In the first study, published in Nature Communications on August 11, 2025, the NUS team led by Assistant Professor Alexey Berdyugin developed a technique to shield graphene from stray electric fields.

They stacked two graphene layers at large twist angles of 10 to 30 degrees, ensuring they did not interfere electronically. One of the layers was doped to act as a metallic screen, blocking the unwanted electric fields from impurities.

This approach reduced charge fluctuations to unprecedentedly low levels. The improvement was so dramatic that quantum effects usually requiring strong magnetic fields could be seen at just a few milli-Tesla, hundreds of times weaker than normal.

Transport mobility exceeded 20 million cm²/Vs, while quantum mobility surpassed even the best GaAs systems.

The second study, published in Nature on August 20, 2025, was led by Nobel Laureate Sir Andre Geim and Dr. Daniil Domaretskiy at The University of Manchester, in collaboration with Berdyugin.
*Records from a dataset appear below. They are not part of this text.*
Example format_used :
  format_memory_size (1073741824 - 123456) 1073741824 =
    "1023.88 MB Free, 1 GB Allocated".
Proof. vm_compute. reflexivity. Qed.

Example format_small : format_memory_size 1000 2048 = "1000.00 B Free, 2 KB Allocated".
Proof. vm_compute. reflexivity. Qed.

(** Above the last unit the number grows. *)
Example format_large :
  format_memory_size (2 ^ 44) (2 ^ 44) = "16384.00 GB Free, 16384 GB Allocated".
Proof. vm_compute. reflexivity. Qed.

(** The limit is written without decimals: 1.5 KB is rounded to even. *)
Example format_rounds : format_memory_size 0 1536 = "0.00 B Free, 2 KB Allocated".
Proof. vm_compute. reflexivity. Qed.

(** ** [strtod] on a printed number *)

Section Strtod.
Implicit Types (s r : string) (c : ascii) (n : Z).

Lemma skip_spaces_id s : c_isspace (char_at s 0) = false -> skip_spaces s = s.
Proof. destruct s as [|c s]; [done|]. simpl. unfold char_at. simpl. by intros ->. Qed.

Lemma digit_facts c :
  c_isdigit c = true ->
  c_isspace c = false /\ (c =? "-")%char = false /\ (c =? "+")%char = false /\
  ("I" =? c_toupper c)%char = false /\ ("N" =? c_toupper c)%char = false /\
  ("X" =? c_toupper c)%char = false.
Proof. ascii_cases c. Qed.

Lemma ends_decimal_facts c :
  ends_decimal c = true ->
  c_isdigit c = false /\ (c =? ".")%char = false /\
  (c =? "e")%char || (c =? "E")%char = false /\ ("X" =? c_toupper c)%char = false.
Proof. ascii_cases c. Qed.

(** No special form begins with a digit that is followed by a digit or by
    the end of the number. *)
Lemma special_form_digits (a : string) r :
  str_all c_isdigit a = true -> a <> "" -> ends_decimal (char_at r 0) = true ->
  special_form (a +++ r) = false.
Proof.
  intros Ha Hne Hr. destruct (ends_decimal_facts _ Hr) as (_ & _ & _ & Hx).
  destruct a as [|c a]; [done|]. simpl in Ha. apply andb_prop in Ha as [Hc Ha].
  destruct (digit_facts c Hc) as (_ & _ & _ & Hi & Hn & _).
  unfold special_form. cbn [prefix_nocase append]. rewrite Hi, Hn.
  cbn [andb orb]. rewrite !orb_false_r. apply andb_false_intro2.
  destruct a as [|c' a]; cbn [append].
  - destruct r as [|c' r]; [done|]. change (char_at (String c' r) 0) with c' in Hx.
    by rewrite Hx.
  - apply andb_prop in Ha as [Hc' _].
    destruct (digit_facts c' Hc') as (_ & _ & _ & _ & _ & ->). done.
Qed.

Lemma take_sign_digit s : c_isdigit (char_at s 0) = true -> take_sign s = (false, s).
Proof.
  destruct s as [|c s]; [done|]. change (char_at (String c s) 0) with c. intros Hc.
  destruct (digit_facts c Hc) as (_ & Hm & Hp & _). unfold take_sign. by rewrite Hm, Hp.
Qed.

(** [strtod] reads a printed number up to the character that ends it. *)
Lemma strtod_printed n r :
  0 <= n -> ends_decimal (char_at r 0) = true ->
  strtod (fmt_d n +++ r) = Some (d_of_Z n, r).
Proof.
  intros Hn Hr. destruct (ends_decimal_facts _ Hr) as (Hd & Hdot & He & _).
  pose proof (fmt_d_digit_head n Hn) as Hh.
  rewrite <- (char_at_append_head _ r (fmt_d_nonempty n Hn)) in Hh.
  destruct (digit_facts _ Hh) as (Hsp & _).
  destruct (take_digits_fmt_d n r Hn Hd) as [Ht Hv].
  unfold strtod. rewrite skip_spaces_id, take_sign_digit by done.
  rewrite special_form_digits, Ht by auto using fmt_d_digits, fmt_d_nonempty.
  assert (match r with
          | String c r' => if (c =? ".")%char then take_digits r' else ("", r)
          | "" => ("", r)
          end = ("", r)) as ->.
  { destruct r as [|c r']; [done|]. change (char_at _ 0) with c in Hdot. by rewrite Hdot. }
  assert (take_exponent r = (0, r)) as Hx.
  { destruct r as [|c r']; [done|]. change (char_at _ 0) with c in He.
    unfold take_exponent. by rewrite He. }
  rewrite append_nil_r. pose proof (fmt_d_nonempty n Hn) as Hne.
  remember (fmt_d n) as t eqn:Et. destruct t as [|a t]; [done|].
  by rewrite Hx, Hv, dec_to_double_int.
Qed.

End Strtod.

(** ** Multiplication by a power of two *)

Section Scaled.
Implicit Types (m : positive) (n k e : Z).

Lemma mul_shift52 m : (4503599627370496 * m)%positive = Pos.iter xO m 52.
Proof. reflexivity. Qed.

Lemma shr_shift52 m :
  iter_pos shr_1 52 (Build_shr_record (Z.pos (Pos.iter xO m 52)) false false) =
    Build_shr_record (Z.pos m) false false.
Proof. reflexivity. Qed.

(** The product of an integer below [2 ^ 53] and [2 ^ k] is exact: the
    mantissa stays and the exponent moves by [k]. *)
Lemma d_mul_pow2 n k (mult : Z) :
  0 < n < 2 ^ 53 -> 0 <= k <= 30 ->
  d_of_Z mult = S754_finite false 4503599627370496 (k - 52) ->
  exists m e, d_mul (d_of_Z n) (d_of_Z mult) = S754_finite false m (e + k) /\
    -52 <= e <= 0 /\ Z.pos m = n * 2 ^ (- e).
Proof.
  intros Hn Hk Hmult. destruct n as [|p|p]; try lia.
  unfold d_of_Z at 1. unfold binary_normalize.
  destruct (binary_round_canonical false p) as (m & e & -> & He & Hm & Hd); [lia|].
  exists m, e. split; [|done]. rewrite Hmult. unfold d_mul, SFmul.
  rewrite Pos.mul_comm, mul_shift52. unfold binary_round_aux, shr_fexp, Zdigits2.
  rewrite digits2_iter_xO, Hd.
  assert (fexp prec emax (53 + 52 + (e + (k - 52))) = e + k) as ->
    by (unfold fexp, emin, prec, emax; lia).
  replace (e + k - (e + (k - 52))) with 52 by lia.
  unfold shr, shr_record_of_loc. rewrite shr_shift52.
  cbn [shr_m loc_of_shr_record round_nearest_even]. rewrite Hd.
  replace (e + (k - 52) + 52) with (e + k) by lia.
  assert (fexp prec emax (53 + (e + k)) - (e + k) = 0) as ->
    by (unfold fexp, emin, prec, emax; lia).
  cbn [shr_m xorb]. destruct (Z.leb_spec (e + k) (emax - prec)); [done|].
  unfold emax, prec in *. lia.
Qed.

Lemma double_to_size_scaled m e k n :
  -52 <= e <= 0 -> 0 <= k -> Z.pos m = n * 2 ^ (- e) -> n * 2 ^ k < 2 ^ 64 ->
  double_to_size (S754_finite false m (e + k)) = n * 2 ^ k.
Proof.
  intros He Hk Hm Hlt. assert (0 < n) as Hn by nia.
  assert (d_trunc (S754_finite false m (e + k)) = Some (n * 2 ^ k)) as Ht.
  { simpl. f_equal. rewrite Hm. destruct (Z.leb_spec 0 (e + k)).
    - rewrite <- Z.mul_assoc, <- Z.pow_add_r by lia. f_equal. f_equal. lia.
    - replace (- e) with (k + - (e + k)) by lia. rewrite Z.pow_add_r by lia.
      rewrite Z.mul_assoc. apply Z.div_mul. apply Z.pow_nonzero; lia. }
  unfold double_to_size. rewrite Ht.
  assert (0 < 2 ^ k) by (apply Z.pow_pos_nonneg; lia).
  destruct (Z.ltb_spec (n * 2 ^ k) (- 2 ^ 63)); [nia|].
  destruct (Z.ltb_spec (n * 2 ^ k) (2 ^ 64)); [|lia].
  unfold wrap64u. apply Z.mod_small. nia.
Qed.

(** The size of [n] units of [2 ^ k] bytes. *)
Lemma size_of_product n k (mult : Z) :
  0 < n -> 0 <= k <= 30 -> mult = 2 ^ k -> n * mult < 2 ^ 53 ->
  d_of_Z mult = S754_finite false 4503599627370496 (k - 52) ->
  d_le (d_of_Z n) d_zero = false /\
  double_to_size (d_mul (d_of_Z n) (d_of_Z mult)) = n * mult.
Proof.
  intros Hn Hk -> Hlt Hmult. assert (0 < 2 ^ k) by (apply Z.pow_pos_nonneg; lia).
  destruct (d_mul_pow2 n k (2 ^ k)) as (m & e & E & He & Hm); [nia | done | done |].
  split; [|rewrite E; apply double_to_size_scaled; [done | lia | done | lia]].
  destruct n as [|p|p]; try lia. unfold d_of_Z, binary_normalize.
  by destruct (binary_round_exact false p) as (m' & e' & -> & _); [nia|].
Qed.

End Scaled.

(** ** The two functions *)

Section Sizes.
Implicit Types (n k mult : Z) (c : ascii).

Lemma multiplier_ends c : (if multiplier_of c is Some _ then ends_decimal c else true) = true.
Proof. ascii_cases c. Qed.

Lemma multiplier_cases c mult :
  multiplier_of c = Some mult ->
  ends_decimal c = true /\
  exists k, 0 <= k <= 30 /\ mult = 2 ^ k /\
    d_of_Z mult = S754_finite false 4503599627370496 (k - 52).
Proof.
  intros H. pose proof (multiplier_ends c) as He. rewrite H in He. split; [done|].
  unfold multiplier_of in H. cbv zeta in H.
  repeat case_match; simplify_eq; [by exists 10 | by exists 20 | by exists 30].
Qed.

Lemma suffix_unit_multiplier c mult : suffix_unit c mult -> multiplier_of c = Some mult.
Proof. by intros [[[-> | ->] ->] | [[[-> | ->] ->] | [[-> | ->] ->]]]. Qed.

Lemma parse_printed n c (rest : string) mult :
  0 < n -> multiplier_of c = Some mult -> n * mult < 2 ^ 53 ->
  parse_memory_size (fmt_d n +++ String c rest) = Some (n * mult).
Proof.
  intros Hn Hc Hlt. destruct (multiplier_cases c mult Hc) as (He & k & Hk & Hm & Hd).
  destruct (size_of_product n k mult) as [Hpos Hsize]; try done.
  unfold parse_memory_size. rewrite strtod_printed by (done || lia). simpl.
  by rewrite Hpos, Hc, Hsize.
Qed.

Lemma parse_printed_plain n :
  0 < n < 2 ^ 53 -> parse_memory_size (fmt_d n) = Some n.
Proof.
  intros Hn. destruct (size_of_product n 0 1) as [Hpos Hsize]; try done; try lia.
  unfold parse_memory_size. rewrite <- (append_nil_r (fmt_d n)).
  rewrite strtod_printed by (done || lia). cbn [mbind option_bind].
  rewrite Hpos, Hsize. f_equal. lia.
Qed.

(** The loop of [format_memory_size] ends when the fuel exceeds the
    units that are left, and more fuel does not change its answer. *)
Lemma scale_loop_ends (fuel : nat) (x : double) (u : Z) :
  0 <= u <= 3 -> 3 - u < Z.of_nat fuel ->
  exists y v, scale_loop fuel x u = Some (y, v) /\ u <= v <= 3 /\
    (v < 3 -> d_ge y (d_of_Z 1024) = false).
Proof.
  revert x u. induction fuel as [|fuel IH]; intros x u Hu Hf; [lia|].
  cbn [scale_loop]. destruct (d_ge x (d_of_Z 1024)) eqn:Ex, (Z.ltb_spec u 3);
    cbn [andb]; try (exists x, u; split_and!; (done || lia)).
  destruct (IH (d_div x (d_of_Z 1024)) (u + 1)) as (y & v & E & Hv & Hy); [lia..|].
  exists y, v. split_and!; (done || lia).
Qed.

Lemma scale_loop_more (fuel k : nat) (x : double) (u : Z) (r : double * Z) :
  scale_loop fuel x u = Some r -> scale_loop (fuel + k) x u = Some r.
Proof.
  revert x u. induction fuel as [|fuel IH]; intros x u; [done|].
  cbn [scale_loop Nat.add]. case_match; auto.
Qed.

Lemma scale_loop_enough (fuel : nat) (x : double) :
  scale_loop (4 + fuel) x 0 = Some (scale x) /\
  0 <= (scale x).2 <= 3 /\
  ((scale x).2 < 3 -> d_ge (scale x).1 (d_of_Z 1024) = false).
Proof.
  destruct (scale_loop_ends 4 x 0) as (y & v & E & Hv & Hy); [lia..|].
  unfold scale. rewrite (scale_loop_more 4 fuel x 0 _ E), E. by simpl.
Qed.

End Sizes.

(** C25: a size that is written as a number of units is read as that many
    bytes.  For a positive number [n], printed in decimal and followed by
    a suffix [K], [M] or [G] in either letter case and by anything,
    [parse_memory_size] answers [n] times 1024, 1048576 or 1073741824,
    as long as the product is below [2 ^ 53]; without a suffix it answers
    [n].  The computation in [double] loses nothing. *)
Theorem parse_memory_size_printed (n : Z) (c : ascii) (rest : string) (mult : Z) :
  0 < n -> suffix_unit c mult -> n * mult < 2 ^ 53 ->
  parse_memory_size (fmt_d n +++ String c rest) = Some (n * mult) /\
  parse_memory_size (fmt_d n) = Some n.
Proof.
  intros Hn Hc%suffix_unit_multiplier Hlt. split; [by apply parse_printed|].
  apply parse_printed_plain.
  destruct (multiplier_cases c mult Hc) as (_ & k & Hk & -> & _).
  assert (1 <= 2 ^ k) by (apply (Z.pow_le_mono_r 2 0 k); lia). nia.
Qed.

Lemma parse_memory_size_printed_witness :
  parse_memory_size (fmt_d 8388607 +++ String "g" "ib") = Some (8388607 * 1073741824) /\
  parse_memory_size (fmt_d 8388607) = Some 8388607.
Proof.
  apply parse_memory_size_printed; [lia | do 2 right; split; [by right | reflexivity] | lia].
Defined.

(** C34: the unit of [format_memory_size] is one of the four.  The loop
    that divides by 1024 ends within four turns on every double, with a
    unit between 0 and 3, and below the last unit the number that is
    printed is below 1024. *)
Theorem format_unit_bounds (x : double) (fuel : nat) :
  scale_loop (4 + fuel) x 0 = Some (scale x) /\
  0 <= (scale x).2 <= 3 /\
  is_Some (units !! Z.to_nat (scale x).2) /\
  ((scale x).2 < 3 -> d_ge (scale x).1 (d_of_Z 1024) = false).
Proof.
  destruct (scale_loop_enough fuel x) as (E & Hu & Hx). split_and!; try done; try lia.
  apply lookup_lt_is_Some. simpl. lia.
Qed.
Their approach placed graphene less than a nanometer away from a metallic graphite gate, separated only by an ultra-thin insulating layer of hexagonal boron nitride.

This close proximity created powerful Coulomb screening, suppressing disorder almost entirely. The result was Hall mobilities above 60 million cm²/Vs, the highest ever reported, with quantum Hall effects visible at magnetic fields as weak as Earth’s natural field.

Together, these two approaches provide complementary solutions to a long-standing problem in graphene research.

One method allows for tunable control using twisted graphene layers, while the other provides an ultra-pure graphene platform screened by graphite. Both approaches enable the study of delicate quantum phenomena that were previously inaccessible.

The breakthroughs have broad implications. They could accelerate progress in quantum metrology, which underpins global electrical standards, and advance next-generation electronics where speed and energy efficiency are crucial.

The researchers also believe these methods will provide powerful tools for exploring new states of matter in moiré quantum materials, with potential applications in quantum computing.

For graphene, long hailed as a miracle material, these results mark a turning point. As Ph.D. student Ian Babich from NUS put it, “The performance we can now achieve means there is a whole new space of physics to explore.”